攫われた乙女
ルークは握った手を引っ込めた。
「どうなさいましたの? ルーク殿下?? 」
「何もない」
猫なで声を出す女に笑みを返すと
女の頬は赤く染まった。
普通なら可愛い仕草なのだが、
ルークの心はときめくことはなかった。
それどころかルークはイライラしていた。
エレノアがあの悪名高いアーロン伯爵に言い寄られた時、
ルークは助け出そうとその場を離れようとした
しかし……ルークを囲む女たちによっていく手を阻まれた。
こっちは気が気じゃないのに!!
ヒヤヒヤしてエレノアを見た。
するとエレノアの腕をアーロン伯爵がいやらしく掴むじゃないか!!
ルークは怒りに震え、手に握りこぶしを作る。
すぐに殴りかかろうと思った。
しかし、彼女は黒髪の男に助け出された。
ルークは安堵するとともに
自分ではなく他の男が助けたことへの嫉妬に駆られたのだった。
自分にはそんな資格はないのは理解しているのにも関わらず
「きゃーーー!!! 」
叫び声が響き渡った。
誰もが一斉に叫び声の方をみた。
するとそこではてんとう虫のような魔物が
徐々に巨大化していた。
「ーーっな! 」
ルークは即座に祭壇の方へ目をやった。
するとそこには短髪の男が銀色のドレスに身を包んだ少女を抱きかかえていた。
ルークは急いで人をかき分けて
祭壇へ向かう
祭壇にはエレノアとシャラとカイルが男と対峙していた。
シャラは自身の魔力がこもったワイヤーを投げつけたが、
男はひらりとかわすと、
誰もが魔物に声を上げる騒ぎの中
颯爽と窓から出て行ってしまった。
「待てっ!! 」
ルークは男を追って自身も窓から外に出た。
ルークは雷の魔法を足に注いで空の中を駆け抜ける。
男はリリーを抱えたまま走り続ける。
これは追いつけないな。
ルークは男の背中に向かって雷の玉を投げつけた。
男がよろめきリリーから手を離した。
まっすぐに森へ落ちるリリーを
ルークは落下点まで駆け下でリリーを抱きとめた。
「貴様がアマリスの血を引くものか」
空から降り立った男は赤い目を妖しく光らせた。
「それがなんだ? 」
ルークが言うと男はじぃとルークを見た後嘲笑した。
「魔力だけか。
あの会場やパレードにはこの女の近くで乙女の気配がした。
だが、この女は特殊な力はあるがアマリスの力はない。

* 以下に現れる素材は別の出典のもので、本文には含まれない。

Lemma hist_inv_step h l h' : hist_inv h -> cp_hstep h l = Some h' -> hist_inv h'.
Proof.
  intros [Hp Hc Hb Hh Ho]. unfold cp_hstep. destruct (cp_step (ph_pool h) l) as [p'| |] eqn:Es; [|done..].
  intros [= <-]. fold (noted (ph_pool h) l p' (ph_conns h)).
  constructor; cbn [ph_pool ph_conns ph_in ph_out].
  - by eapply cp_step_inv.
  - by eapply step_conns.
  - intros b Hb'. apply (step_incoming _ _ _ Es) in Hb'. apply elem_of_app in Hb' as [?|?]; apply elem_of_app; auto.
  - assert (Forall (fun t => Forall (fun b => b ∈ ph_in h ++ brought l) (ct_handed t)) (ph_conns h)) as Hh'.
    { eapply Forall_impl; [exact Hh|]. intros t Ht. eapply Forall_impl; [exact Ht|]. intros. apply elem_of_app. by left. }
    apply (noted_Forall (fun t => Forall (fun b => b ∈ ph_in h ++ brought l) (ct_handed t))); try done.
    intros k blk t Er Ht. cbn. apply Forall_app. split; [done|]. constructor; [|done]. apply elem_of_app. left.
    apply Hb. unfold incoming. rewrite Er. apply elem_of_app. right. cbn. by left.
  - intros b Hb'. destruct (step_outgoing _ _ _ _ Hc Es) as (bs & Hn & Hs).
    assert (b ∈ ph_out h ++ outgoing (ph_pool h) \/ b ∈ bs) as [Hold|Hnew].
    { rewrite <-app_assoc in Hb'. apply elem_of_app in Hb' as [?|Hb']; [left; apply elem_of_app; by left|].
      apply Hs in Hb'. in_app. }
    + destruct (Ho b Hold) as (k & t & Ht & Hin).
      destruct (noted_more_sent (ph_pool h) l p' _ _ _ Ht) as (t' & Ht' & [more E]).
      exists k, t'. split; [done|]. rewrite E. apply elem_of_app. by left.
    + eapply Forall_forall in Hn; [|exact Hnew]. done.
Qed.

Lemma hist_run_inv accept ts rs g tr h :
  run cp_hstep (ph_init accept ts rs g) tr = Some h -> hist_inv h.
Proof.
  intros H. eapply (run_invariant cp_hstep (fun _ h => hist_inv h)); [apply hist_inv_init| |exact H].
  intros _ s l s'. apply hist_inv_step.
Qed.
End Runs.

(** ** The blocks of a connection as a stream *)

(** What a connection sent, by block ID. *)
Definition stream_of (bs : list Block) (i : Z) : Block := forwarded (bs !!! Z.to_nat i).

Lemma numbered_of_stream cid bs b :
  numbered cid 0 bs -> Z.of_nat (length bs) < 2 ^ 32 - 1 -> b ∈ bs -> of_stream (stream_of bs) (forwarded b).
Proof.
  intros Hn Hl Hb. apply list_elem_of_lookup in Hb as [i Hi]. destruct (Hn _ _ Hi) as [_ Hid].
  apply lookup_lt_Some in Hi as Hlt. rewrite Z.add_0_l, u32_small in Hid by (unfold is_u32; lia).
  unfold of_stream, stream_of. change (BlockID (forwarded b)) with (BlockID b). rewrite Hid, Nat2Z.id.
  rewrite (list_lookup_total_correct _ _ _ Hi). split; [done|lia].
Qed.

誰だ? アマリスの力を持つものは? 」
「……知っていたとしても教えると思うか? 」
ルークがニヤリと冷淡な笑みを浮かべると
男は舌打ちをした。
「生意気な。
まあいい、今回はただの余興だとクロ様はおっしゃった。しかも、この女はなんの役にも立たない。
返してやる。」
男はそう言い捨てると闇夜に消えた。
「戻るか。」
ルークはリリーをお姫様抱っこして、
再び足元に雷を宿し空の上を歩き出した。
「ルーク……様?」
リリーが薄っすらと目を開ける
「起きたか。」
「私はどうしてここに? 」
「魔人に連れ去られたんだ」
「そうですか。では今ごろエレノアが舞っているのですね。」
「あぁ。後はついたらエレノアと入れ替わってくれ。
」
「はい……」
リリーが返事をすると二人は黙り込んだ。
静かな空気が二人の間を流れる。
その空気を破ったのはリリーだった。